Now, bring in the base server and register additional in-house specialized tools.

// src/extended-server.ts
import { createBaseServer } from "./base-server.js";
import { StdioServerTransport } from "@modelcontextprotocol/sdk/server/stdio.js";
import { z } from "zod";
 
// 기존 서버 인스턴스를 가져옵니다
const server = createBaseServer();
 
// 사내 기술 문서 검색 Tool을 추가 등록합니다
server.tool(
  "search-internal-docs",
  "사내 기술 문서를 키워드로 검색합니다",
  {
    query: z.string().describe("검색 키워드"),
    category: z
      .enum(["architecture", "runbook", "api-spec", "onboarding"])
      .optional()
      .describe("문서 카테고리 필터"),
  },
  async ({ query, category }) => {
    const params = new URLSearchParams({ q: query });
    if (category) params.set("category", category);
 
    try {
      const response = await fetch(
        `https://docs.internal.company.com/api/search?${params}`,
        {
          headers: { Authorization: `Bearer ${process.env.DOCS_API_TOKEN}` },
        }
      );
 
      if (!response.ok) {
        return {
          content: [
            {
              type: "text",
              text: `오류: 문서 검색 실패 (상태 코드: ${response.status})`,
            },
          ],
          isError: true,
        };
      }
 
      const data = await response.json() as {
        items: Array<{ title: string; url: string; summary: string }>;
      };
      // 실제 프로덕션 코드에서는 Zod로 API 응답 타입을 검증하는 것을 권장합니다
 
      return {
        content: [
          {
            type: "text",
            text: data.items
              .map((item) => `## ${item.title}\n${item.url}\n${item.summary}`)
              .join("\n\n"),
          },
        ],
      };
    } catch (error) {
      return {
        content: [
          {
            type: "text",
            text: `네트워크 오류: ${error instanceof Error ? error.message : "알 수 없는 오류"}`,
          },
        ],
        isError: true,
      };
    }
  }
);
 
const transport = new StdioServerTransport();
await server.connect(transport);

The key to this pattern is that createBaseServer() returns a server instance, and the caller registers it as server.tool().

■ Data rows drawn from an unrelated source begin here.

(** One goroutine runs under [u], and the table has it. *)
Definition single (u : string) (a : agent) : Prop :=
  (forall i j ri rj, runs a !! i = Some ri -> runs a !! j = Some rj -> live ri -> live rj ->
     uid_of ri = u -> uid_of rj = u -> i = j) /\
  (forall i r, runs a !! i = Some r -> live r -> uid_of r = u -> vms a !! u = Some (r_vm r)).

(** Steps that change neither the table nor the goroutines. *)
Definition same_table (a a' : agent) : Prop := vms a' = vms a /\ runs a' = runs a /\ length (objs a') = length (objs a).
Lemma entries_ok_same a a' : same_table a a' -> entries_ok a -> entries_ok a'.
Proof. intros (Hv & Hr & Ho) H. unfold entries_ok in *. by rewrite Hv, Hr, Ho. Qed.
Lemma single_same u a a' : same_table a a' -> single u a -> single u a'.
Proof. intros (Hv & Hr & _) H. unfold single in *. by rewrite Hv, Hr. Qed.

Lemma stop_once_same v g a :
  vms (stop_once v g a) = vms a /\ runs (stop_once v g a) = runs a /\
  length (objs (stop_once v g a)) = length (objs a) /\ calls (stop_once v g a) = calls a.
Proof.
  unfold stop_once. destruct (objs a !! v) as [o|]; [|done]. destruct (vm_stopped o); [done|]. cbn.
  by rewrite length_alter.
Qed.

Lemma finalizePod_same pod v a :
  vms (finalizePod pod v a) = vms a /\ runs (finalizePod pod v a) = runs a /\
  objs (finalizePod pod v a) = objs a.
Proof. unfold finalizePod. destruct (ag_client a); [|done]. by destruct (objs a !! v). Qed.

Lemma kill_process_same v a :
  vms (kill_process v a) = vms a /\ runs (kill_process v a) = runs a /\ objs (kill_process v a) = objs a.
Proof. unfold kill_process. by destruct (cmds a !! v). Qed.

Lemma killVM_same v why g ok a :
  vms (killVM v why g ok a) = vms a /\ runs (killVM v why g ok a) = runs a /\ objs (killVM v why g ok a) = objs a /\
  kills (killVM v why g ok a) = kills a.
Proof. unfold killVM, kill_process. destruct ok; [done|]. cbn. by destruct (cmds a !! v). Qed.

(** The goroutines after a launch, and after one of them moved. *)
Lemma launch_lookup pod o a i r :
  runs (launch pod o a) !! i = Some r -> runs a !! i = Some r \/ i = length (runs a) /\ r = Run pod (length (objs a)) RBegin.
Proof.
  cbn. intros Hi. apply lookup_app_Some in Hi as [Hi|[Hge Hi]]; [by left|right].
  destruct (i - length (runs a)) as [|k] eqn:E; cbn in Hi; [|by destruct k]. split; [lia|by injection Hi].
Qed.
Lemma goto_lookup i r pc a j x :
  runs (goto i r pc a) !! j = Some x -> j = i /\ x = Run (r_pod r) (r_vm r) pc \/ j <> i /\ runs a !! j = Some x.
Proof.
  assert (runs (goto i r pc a) = <[i := Run (r_pod r) (r_vm r) pc]> (runs a)) as -> by (unfold goto; by case_bool_decide).
  rewrite list_lookup_insert. case_decide as Hd.
  - intros [= <-]. left. by destruct Hd as [-> _].
  - intros Hj. right. split; [|done]. intros ->. apply Hd. split; [done|by eapply lookup_lt_Some].
Qed.

Lemma launch_entries pod o a : entries_ok a -> entries_ok (launch pod o a).
Proof.
  intros (H3 & H4). split.
  - intros u v Hv. cbn in Hv. apply lookup_insert_Some in Hv as [[<- <-]|[Hne Hv]].
    + exists (length (runs a)), (Run pod (length (objs a)) RBegin). split; [|done]. cbn. rewrite lookup_app_r by done. by rewrite Nat.sub_diag.
    + destruct (H3 u v Hv) as (i & r & Hi & Hr). exists i, r. split; [by apply lookup_app_l_Some|done].
  - intros i r Hi. cbn [objs launch]. rewrite length_app. cbn. apply launch_lookup in Hi as [Hi|[-> ->]]; cbn; [apply H4 in Hi; lia|lia].
Qed.
Lemma launch_single u pod o a : (p_UID pod = u -> vms a !! u = None) -> single u a -> single u (launch pod o a).
Proof.
  intros Hu (H1 & H2).
  assert (Hother : forall i r, runs a !! i = Some r -> live r -> uid_of r = u -> p_UID pod <> u).
  { intros i r Hi Hl He Hp. specialize (Hu Hp). rewrite (H2 i r Hi Hl He) in Hu. done. }
  split.
  - intros i j ri rj Hi Hj Hli Hlj Ei Ej. apply launch_lookup in Hi as [Hi|[-> ->]], Hj as [Hj|[-> ->]]; [by eapply H1| | |done].
    + by destruct (Hother _ _ Hi Hli).
    + by destruct (Hother _ _ Hj Hlj).
  - intros i r Hi Hl He. cbn. apply launch_lookup in Hi as [Hi|[-> ->]]; [|rewrite <-He; apply lookup_insert_eq].
    rewrite lookup_insert_ne; [by eapply H2|]. by eapply Hother.
Qed.

(** A goroutine moves: the table follows. *)
Lemma goto_entries i r pc a : runs a !! i = Some r -> live r -> entries_ok a -> entries_ok (goto i r pc a).
Proof.
  intros Hr Hl (H3 & H4). pose proof (lookup_lt_Some _ _ _ Hr) as Hlt. split.
  - assert (forall u v, vms (goto i r pc a) !! u = Some v -> vms a !! u = Some v /\ (pc = RDone -> uid_of r <> u)) as Hv.
    { intros u v. unfold goto. case_bool_decide; cbn; [|done]. intros [Hne Hv]%lookup_delete_Some. done. }
    assert (runs (goto i r pc a) = <[i := Run (r_pod r) (r_vm r) pc]> (runs a)) as Er by (unfold goto; by case_bool_decide).
    intros u v (Hu & Hp)%Hv. destruct (H3 u v Hu) as (j & x & Hj & Hx & Hux & Hxv). rewrite Er. destruct (decide (j = i)) as [->|Hne].
    + simplify_eq. exists i, (Run (r_pod r) (r_vm r) pc). split; [by apply list_lookup_insert_eq|]. split; [|done]. intros E. by apply Hp.
    + exists j, x. by rewrite list_lookup_insert_ne.
  - intros j x Hj. assert (objs (goto i r pc a) = objs a) as -> by (unfold goto; by case_bool_decide).
    apply goto_lookup in Hj as [[-> ->]|[_ Hj]]; [exact (H4 i r Hr)|exact (H4 j x Hj)].
Qed.
Lemma goto_single u i r pc a : runs a !! i = Some r -> live r -> single u a -> single u (goto i r pc a).
Proof.
  intros Hr Hl (H1 & H2). split.
  - intros j k rj rk Hj Hk Hlj Hlk Ej Ek. apply goto_lookup in Hj as [[-> ->]|[Hj' Hj]], Hk as [[-> ->]|[Hk' Hk]]; [done| | |by eapply H1].
    + exact (H1 i k r rk Hr Hk Hl Hlk Ej Ek).
    + exact (H1 j i rj r Hj Hr Hlj Hl Ej Ek).
  - intros j x Hj Hlx Ex. assert (vms (goto i r pc a) = if bool_decide (pc = RDone) then delete (uid_of r) (vms a) else vms a) as ->
      by (unfold goto; by case_bool_decide).
    apply goto_lookup in Hj as [[-> ->]|[Hne Hj]].
    + rewrite bool_decide_false by exact Hlx. exact (H2 i r Hr Hl Ex).
    + case_bool_decide; [|by eapply H2]. rewrite lookup_delete_ne; [by eapply H2|]. intros He. apply Hne. by eapply H1.
Qed.

(** *** What one step of a goroutine does *)

(** Everything a goroutine step leaves alone, and the calls it may make. *)
Record quiet (r : run) (pc : run_pc) (a a1 : agent) : Prop := Quiet {
  q_vms : vms a1 = vms a;
  q_runs : runs a1 = runs a;
  q_kills : kills a1 = kills a;
  q_stop : (fun o => (vm_stopped o, vm_stopping o)) <$> objs a1 = (fun o => (vm_stopped o, vm_stopping o)) <$> objs a;
  q_calls : exists cs, calls a1 = cs ++ calls a /\
    (forall u ns n, CallDelete u ns n ∈ cs -> u = uid_of r /\ pc = RDone) /\
    (forall v g ok, CallShutdown v ByStop g ok ∉ cs) /\
    (forall v c, CallStartVM v c ∈ cs -> exists k now, pc = RRunning k now)
}.

Lemma quiet_objs r pc a a1 : quiet r pc a a1 -> length (objs a1) = length (objs a).
Proof. intros [_ _ _ H _]. apply (f_equal length) in H. by rewrite !length_fmap in H. Qed.

Lemma quiet_refl r pc a : quiet r pc a a.
Proof. split; [done..|]. exists []. set_solver. Qed.

Lemma quiet_set_obj r pc a a1 v f :
  (forall o, vm_stopped (f o) = vm_stopped o /\ vm_stopping (f o) = vm_stopping o) ->
  quiet r pc a a1 -> quiet r pc a (set_obj v f a1).
Proof.
  intros Hf [H1 H2 H3 H4 H5]. split; [done..| |done]. cbn. rewrite <-H4. apply list_eq. intros i.
  rewrite !list_lookup_fmap. destruct (decide (i = v)) as [->|Hne].
  - rewrite list_lookup_alter_eq. destruct (objs a1 !! v) as [o|]; [|done]. cbn. destruct (Hf o) as [-> ->]. done.
  - by rewrite list_lookup_alter_ne.
Qed.

Definition is_set_phase (c : call) : Prop := match c with CallSetPhase _ _ _ _ _ _ => True | _ => False end.

Lemma quiet_add_calls r pc a a1 cs :
  Forall is_set_phase cs -> quiet r pc a a1 -> quiet r pc a (add_calls cs a1).
Proof.
  intros Hc [H1 H2 H3 H4 (cs1 & H5 & H6 & H7 & H8)]. split; [done..|]. exists (cs ++ cs1).
  rewrite Forall_forall in Hc. cbn. rewrite H5, app_assoc. setoid_rewrite elem_of_app.
  split_and!; [done|intros u ns n [?|?]; [by apply Hc in H|eauto]|intros v g ok [?|?]; [by apply Hc in H|by eapply H7]|].
  intros v c [?|?]; [by apply Hc in H|eauto].
Qed.

Lemma quiet_finalize r a a1 v :
  quiet r RDone a a1 -> quiet r RDone a (finalizePod (r_pod r) v a1).
Proof.
  intros Hq. unfold finalizePod. destruct (ag_client a1); [|done]. destruct (objs a1 !! v) as [o|]; [|done].
  destruct Hq as [H1 H2 H3 H4 (cs1 & H5 & H6 & H7 & H8)]. split; [done..|]. exists ([finalize_call (r_pod r) o] ++ cs1).
  cbn [calls add_calls]. rewrite H5, app_assoc. setoid_rewrite elem_of_app. setoid_rewrite list_elem_of_singleton.
  unfold finalize_call. split_and!; [done| | |].
  - intros u ns n [[= -> _ _]|?]; [done|by eapply H6].
  - intros v' g ok [?|?]; [done|by eapply H7].
  - intros v' c [?|?]; [done|by eapply H8].
Qed.

Lemma set_phase_calls pod ph reason msg ics css : Forall is_set_phase (set_phase_call pod ph reason msg ics css).
Proof. by repeat constructor. Qed.

(** Every step of a goroutine is quiet bookkeeping and then a move. *)
Lemma run_step_goto i ev a a' :
  run_step i ev a = Some a' ->
  exists r pc a1, runs a !! i = Some r /\ live r /\ quiet r pc a a1 /\ a' = goto i r pc a1.
Proof.
  unfold run_step. destruct (runs a !! i) as [r|] eqn:Hr; [|done]. cbn [mbind option_bind]. unfold live.
  assert (Hw : forall pc, exists pc' a1, quiet r pc' a a1 /\ unless_stopping i r pc a = goto i r pc' a1).
  { intros pc. unfold unless_stopping. destruct (stopping_obj _ _); [|by exists pc, a; split; [apply quiet_refl|]].
    exists RDone, (finalizePod (r_pod r) (r_vm r) a). split; [apply quiet_finalize, quiet_refl|done]. }
  destruct (r_pc r) eqn:Hpc, ev; try discriminate;
    try match goal with
        | err : option (string * string) |- _ => destruct err as [[??]|]
        | err : option string |- _ => destruct err
        end;
    try case_bool_decide;
    try match goal with |- context [if negb ?x && negb ?y then _ else _] => destruct (negb x && negb y) end;
    intros [= <-];
    lazymatch goal with
    | |- context [after_vm_exit] => idtac
    | |- context [CallStartVM] => idtac
    | |- context [unless_stopping i r ?pc a] =>
        destruct (Hw pc) as (pc' & a1 & Hq & ->); exists r, pc', a1; split_and!; [done|by rewrite Hpc|done|done]
    | |- context [goto i r ?pc ?a1] =>
        exists r, pc, a1; split_and!; [done|by rewrite Hpc| |done];
        repeat (apply quiet_add_calls; [apply set_phase_calls|]);
        try (apply quiet_set_obj; [by intros|]); apply quiet_refl
    end.
  - (* the VM starts *)
    match goal with |- context [goto i r ?pc ?a1] => exists r, pc, a1 end.
    split_and!; [done|by rewrite Hpc| |done].
    assert (quiet r (RRunning attempt now) a
      (set_obj (r_vm r) (match ip with Some ip => setIP ip | None => id end) a)) as [H1 H2 H3 H4 (cs & H5 & H6 & H7 & H8)].
    { apply quiet_set_obj; [by destruct ip|apply quiet_refl]. }
    split; cbn; [done|done|done|exact H4|]. eexists [_]. split; [done|]. setoid_rewrite list_elem_of_singleton.
    split_and!; [done|done|]. intros v c _. by eexists _, _.
  - (* the VM exited *)
    unfold after_vm_exit. destruct final as [sts|].
    + destruct (translateStatuses _ _ _) as [[ics css] ph].
      match goal with |- context [goto i r ?pc ?a1] => exists r, pc, a1 end.
      split_and!; [done|by rewrite Hpc| |done].
      destruct (stopping_obj _ _); [apply quiet_finalize|]; apply quiet_add_calls; auto using set_phase_calls, quiet_refl.
    + destruct (stopping_obj _ _).
      { match goal with |- context [goto i r ?pc ?a1] => exists r, pc, a1 end.
        split_and!; [done|by rewrite Hpc| |done]. apply quiet_finalize, quiet_add_calls; auto using set_phase_calls, quiet_refl. }
      case_bool_decide; match goal with |- context [goto i r ?pc ?a1] => exists r, pc, a1 end;
        (split_and!; [done|by rewrite Hpc| |done]); apply quiet_add_calls; try apply set_phase_calls;
        try (apply quiet_set_obj; [by intros|]); apply quiet_refl.
Qed.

Since you do not have to modify the open source server directly, merging upstream updates becomes much easier.

Example 3: Debugging the Server with MCP Inspector

It is recommended to use MCP Inspector to verify that the implemented server is functioning correctly.

# 개발 중인 서버를 tsx로 직접 실행하면서 Inspector 연결
npx @modelcontextprotocol/inspector npx tsx src/extended-server.ts

Running the Inspector opens a browser-based GUI, allowing you to perform the following tasks without Claude Code.

• Check the list of registered tools and resources
• Test calling the tool by directly entering parameters
• Verification of response results and error messages

If you want to check with the built file, you can use npx @modelcontextprotocol/inspector node dist/extended-server.js. During development, the tsx version is convenient as it does not require building every time.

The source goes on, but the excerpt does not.